1. Implementation of Graph Convolution Layer: Complete the code for `GraphConvolution` Class
2. Implementation of Graph Convolution Network: Complete the code for `GCN` Class
3. Train your Graph Convolution Network: After implementing the required classes, now you can train your GCN. We want you to play with the architecture (such as the number of Graph Convolution Layers, usage of Dropout etc.) and the hyperparameters, and report your results in various settings.
4. Implementation of Graph Attention Layer: Complete the code for `GraphAttentionLayer` Class
5. Train your Graph Convolution Network: After implementing the required classes, now you can train your GAT. Again, you are need to play with the structure and the hyperparameters and conduct various experiments.
6. Compare your models: Compare the evaluation results for Vanilla GCN and GAT. Comment on the discrepancy in their performance (if any) and briefly explain why you think it’s the case.

# Download the Cora data

In [None]:
! wget https://linqs-data.soe.ucsc.edu/public/lbc/cora.tgz
! tar -zxvf cora.tgz

# import modules and set random seed

In [None]:
import numpy as np
import scipy.sparse as sp
import torch
import pandas as pd
import math
import torch
import torch.nn as nn
import torch.nn.functional as F
import torch.optim as optim
import time
import matplotlib.pyplot as plt

seed = 0

np.random.seed(seed)
torch.manual_seed(seed)
torch.cuda.manual_seed(seed)
torch.cuda.manual_seed_all(seed)
device = torch.device('cuda:0' if torch.cuda.is_available() else 'cpu')

# Loading and preprocessing the data

In [None]:
def encode_onehot(labels):
    # The classes must be sorted before encoding to enable static class encoding.
    # In other words, make sure the first class always maps to index 0.
    classes = sorted(list(set(labels)))
    classes_dict = {c: np.identity(len(classes))[i, :] for i, c in
                    enumerate(classes)}
    labels_onehot = np.array(list(map(classes_dict.get, labels)),
                             dtype=np.int32)
    return labels_onehot


def load_data(path="/content/cora/", dataset="cora", training_samples=140):
    """Load citation network dataset (cora only for now)"""
    print('Loading {} dataset...'.format(dataset))

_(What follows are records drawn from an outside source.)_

(** X13.  Without an image, or on a client that holds no handle,
    [run_comprehensive_analysis] sends nothing and leaves the heap as it
    was; without an image it returns the request to upload one and three
    empty texts. *)
Theorem comprehensive_analysis_sends_nothing hp (img : option image) :
  img = None \/ client (self hp) = None ->
  snd (run_comprehensive_analysis json_loads json_dumps format_object R img hp) = hp
  /\ (img = None ->
      fst (run_comprehensive_analysis json_loads json_dumps format_object R img hp)
      = Returned ("❌ Please upload an image first", "", "", "")).
Proof.
  intros Hcase. split.
  - destruct img as [i|]; [|reflexivity].
    destruct Hcase as [Hi|Hc]; [discriminate|].
    unfold run_comprehensive_analysis, bind.
    rewrite analyze_image_eq, Hc. simpl.
    rewrite get_orientation_eq, Hc. simpl.
    rewrite analyze_colors_eq, Hc. simpl.
    rewrite extract_text_info_eq, Hc. simpl.
    pose proof (show_keeps_heap
                  (error_dict "Not connected to MCP server. Please connect first.") hp) as H1.
    destruct (show json_dumps format_object
                (error_dict "Not connected to MCP server. Please connect first.") hp)
      as [[a|e] hp1]; simpl in H1; subst hp1; [|reflexivity].
    pose proof (show_keeps_heap (error_dict "Not connected to MCP server") hp) as H2.
    destruct (show json_dumps format_object (error_dict "Not connected to MCP server") hp)
      as [[t|e] hp2]; simpl in H2; subst hp2; reflexivity.
  - intros ->. reflexivity.
Qed.

(** X14.  On a client that holds a handle and with an image, when the remote
    and the decoder raise instances of [Exception] only,
    [run_comprehensive_analysis] sends four requests, in the order full
    analysis, orientation, colours, text information, all with the client's
    handle and the image, and leaves the client object as it was. *)
Theorem comprehensive_analysis_sends_four hp h i :
  client (self hp) = Some h ->
  raises_Exceptions_only json_loads R ->
  let hp' :=
    snd (run_comprehensive_analysis json_loads json_dumps format_object R (Some i) hp) in
  calls hp'
  = (calls hp ++ [ReqPredict h i "/analyze_image";
                  ReqPredict h i "/get_image_orientation";
                  ReqPredict h i "/count_colors";
                  ReqPredict h i "/extract_text_info"])%list
  /\ self hp' = self hp.
Proof.
  intros Hc Hsafe hp'. subst hp'.
  unfold run_comprehensive_analysis, bind.
  rewrite analyze_image_eq, Hc.
  destruct (parsed_returns "Analysis failed: " (calls hp) h i "/analyze_image" Hsafe)
    as [analysis ->].
  set (hp1 := sent hp (ReqPredict h i "/analyze_image")).
  assert (Hc1 : client (self hp1) = Some h) by exact Hc.
  rewrite get_orientation_eq, Hc1.
  destruct (labelled_returns "📐 Orientation: " (calls hp1) h i "/get_image_orientation"
              Hsafe) as [orientation ->].
  set (hp2 := sent hp1 (ReqPredict h i "/get_image_orientation")).
  assert (Hc2 : client (self hp2) = Some h) by exact Hc.
  rewrite analyze_colors_eq, Hc2.
  destruct (labelled_returns ("🎨 Color Analysis:" ++ String "010" "") (calls hp2) h i
              "/count_colors" Hsafe) as [colors ->].
  set (hp3 := sent hp2 (ReqPredict h i "/count_colors")).
  assert (Hc3 : client (self hp3) = Some h) by exact Hc.
  rewrite extract_text_info_eq, Hc3.
  destruct (parsed_returns "Text analysis failed: " (calls hp3) h i "/extract_text_info"
              Hsafe) as [text_info ->].
  set (hp4 := sent hp3 (ReqPredict h i "/extract_text_info")).
  assert (Hfinal : calls hp4
                   = (calls hp ++ [ReqPredict h i "/analyze_image";
                                   ReqPredict h i "/get_image_orientation";
                                   ReqPredict h i "/count_colors";
                                   ReqPredict h i "/extract_text_info"])%list
                   /\ self hp4 = self hp).
  { split; [|reflexivity]. subst hp4 hp3 hp2 hp1. unfold sent. simpl.
    now rewrite <- !app_assoc. }
  pose proof (show_keeps_heap analysis hp4) as H1.
  destruct (show json_dumps format_object analysis hp4) as [[a|e] hq1];
    simpl in H1; subst hq1; [|exact Hfinal].
  pose proof (show_keeps_heap text_info hp4) as H2.
  destruct (show json_dumps format_object text_info hp4) as [[t|e] hq2];
    simpl in H2; subst hq2; exact Hfinal.
Qed.
End CallersProperties.

(** * The sample images *)

Section Painting.
Import PIL.
Variable p : nat -> nat -> bool.
Variable f : nat -> nat -> rgb.

(** The inner loop, on the column [i]: rows [start] to [start + count - 1]
    are painted where [p] holds, within the image. *)
Lemma column_painted (i : nat) :
  forall count start img,
    i < fst (size img) -> start + count <= snd (size img) ->
    exists img',
      for_range_from start count
        (fun j img => if p i j then setitem img i j (f i j) else inr img) img = inr img'
      /\ mode img' = mode img
      /\ size img' = size img
      /\ forall x y,
           getpixel img' x y =
           if (x =? i)%nat && (start <=? y)%nat && (y <? start + count)%nat && p i y
           then f i y else getpixel img x y.
Proof.
  induction count as [|count IH]; intros start img Hi Hj.
  - exists img. repeat split. intros x y.
    destruct (x =? i)%nat, (start <=? y)%nat eqn:Hs; simpl; try reflexivity.
    apply Nat.leb_le in Hs.
    destruct (Nat.ltb_spec y (start + 0)); [lia | reflexivity].
  - cbn [for_range_from].
    assert (Hstep : exists img1,
               (if p i start then setitem img i start (f i start) else inr img) = inr img1
               /\ mode img1 = mode img /\ size img1 = size img
               /\ forall x y, getpixel img1 x y =
                              if (x =? i)%nat && (y =? start)%nat && p i start
                              then f i start else getpixel img x y).
    { destruct (p i start).
      - unfold setitem.
        destruct (Nat.ltb_spec i (fst (size img))); [|lia].
        destruct (Nat.ltb_spec start (snd (size img))); [|lia].
        simpl. eexists. repeat split. intros x y. simpl.
        now rewrite andb_true_r.
      - exists img. repeat split. intros x y. now rewrite andb_false_r. }
    destruct Hstep as (img1 & -> & Hm1 & Hs1 & Hp1).
    destruct (IH (S start) img1) as (img' & Hrun & Hm & Hs & Hp);
      [now rewrite Hs1 | rewrite Hs1; lia |].
    exists img'. split; [exact Hrun|]. split; [congruence|]. split; [congruence|].
    intros x y. rewrite Hp, Hp1.
    destruct (Nat.eqb_spec x i) as [->|Hx]; cbn [andb]; [|reflexivity].
    destruct (Nat.leb_spec (S start) y), (Nat.ltb_spec y (S start + count)),
      (Nat.leb_spec start y), (Nat.ltb_spec y (start + S count)),
      (Nat.eqb_spec y start); simpl; try lia; try reflexivity.
    subst y. reflexivity.
Qed.

(** The two loops: columns [start] to [start + count - 1], rows 0 to
    [h - 1]. *)
Lemma image_painted (h : nat) :
  forall count start img,
    start + count <= fst (size img) -> h <= snd (size img) ->
    exists img',
      for_range_from start count
        (fun i img =>
           for_range h (fun j img => if p i j then setitem img i j (f i j) else inr img)
             img) img = inr img'
      /\ mode img' = mode img
      /\ size img' = size img
      /\ forall x y,
           getpixel img' x y =
           if (start <=? x)%nat && (x <? start + count)%nat && (y <? h)%nat && p x y
           then f x y else getpixel img x y.
Proof.
  induction count as [|count IH]; intros start img Hi Hj.
  - exists img. repeat split. intros x y.
    destruct (Nat.leb_spec start x), (Nat.ltb_spec x (start + 0)); simpl;
      try lia; reflexivity.
  - cbn [for_range_from]. unfold for_range at 1.
    destruct (column_painted start h 0 img) as (img1 & -> & Hm1 & Hs1 & Hp1);
      [lia | lia |].
    destruct (IH (S start) img1) as (img' & Hrun & Hm & Hs & Hp);
      [rewrite Hs1; lia | now rewrite Hs1 |].
    exists img'. split; [exact Hrun|]. split; [congruence|]. split; [congruence|].
    intros x y. rewrite Hp, Hp1.
    destruct (Nat.leb_spec (S start) x), (Nat.ltb_spec x (S start + count)),
      (Nat.leb_spec start x), (Nat.ltb_spec x (start + S count)),
      (Nat.eqb_spec x start), (Nat.ltb_spec y (0 + h)), (Nat.ltb_spec y h),
      (Nat.leb_spec 0 y); simpl; try lia; try reflexivity.
    all: subst x; reflexivity.
Qed.
End Painting.

Lemma gradient_painted (img3 : PIL.Image) :
  200 <= fst (PIL.size img3) -> 400 <= snd (PIL.size img3) ->
  exists img,
    gradient img3 = inr img
    /\ PIL.mode img = PIL.mode img3
    /\ PIL.size img = PIL.size img3
    /\ forall x y,
         PIL.getpixel img x y =
         if (x <? 200)%nat && (y <? 400)%nat
         then (x mod 256, y mod 256, (x + y) mod 256) else PIL.getpixel img3 x y.
Proof.
  intros Hw Hh.
  destruct (image_painted (fun _ _ => true)
              (fun i j => (i mod 256, j mod 256, (i + j) mod 256)) 400 200 0 img3)
    as (img & Hrun & Hm & Hs & Hp); [exact Hw | exact Hh |].
  exists img. split; [exact Hrun|]. split; [exact Hm|]. split; [exact Hs|].
  intros x y. rewrite Hp. now rewrite andb_true_r.
Qed.

Lemma checkerboard_painted (img4 : PIL.Image) :
  100 <= fst (PIL.size img4) -> 100 <= snd (PIL.size img4) ->
  exists img,
    checkerboard img4 = inr img
    /\ PIL.mode img = PIL.mode img4
    /\ PIL.size img = PIL.size img4
    /\ forall x y,
         PIL.getpixel img x y =
         if (x <? 100)%nat && (y <? 100)%nat && negb ((x / 10 + y / 10) mod 2 =? 0)%nat
         then (0, 0, 0) else PIL.getpixel img4 x y.
Proof.
  intros Hw Hh.
  destruct (image_painted (fun i j => negb ((i / 10 + j / 10) mod 2 =? 0)%nat)
              (fun _ _ => (0, 0, 0)) 100 100 0 img4)
    as (img & Hrun & Hm & Hs & Hp); [exact Hw | exact Hh |].
  exists img. split; [exact Hrun|]. split; [exact Hm|]. split; [exact Hs|].
  intros x y. now rewrite Hp.
Qed.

    idx_features_labels = np.genfromtxt("{}{}.content".format(path, dataset),
                                        dtype=np.dtype(str))
    features = sp.csr_matrix(idx_features_labels[:, 1:-1], dtype=np.float32)
    labels = encode_onehot(idx_features_labels[:, -1])

    # build graph
    idx = np.array(idx_features_labels[:, 0], dtype=np.int32)
    idx_map = {j: i for i, j in enumerate(idx)}
    edges_unordered = np.genfromtxt("{}{}.cites".format(path, dataset),
                                    dtype=np.int32)
    edges = np.array(list(map(idx_map.get, edges_unordered.flatten())),
                     dtype=np.int32).reshape(edges_unordered.shape)
    adj = sp.coo_matrix((np.ones(edges.shape[0]), (edges[:, 0], edges[:, 1])),
                        shape=(labels.shape[0], labels.shape[0]),
                        dtype=np.float32)

    # build symmetric adjacency matrix
    adj = adj + adj.T.multiply(adj.T > adj) - adj.multiply(adj.T > adj)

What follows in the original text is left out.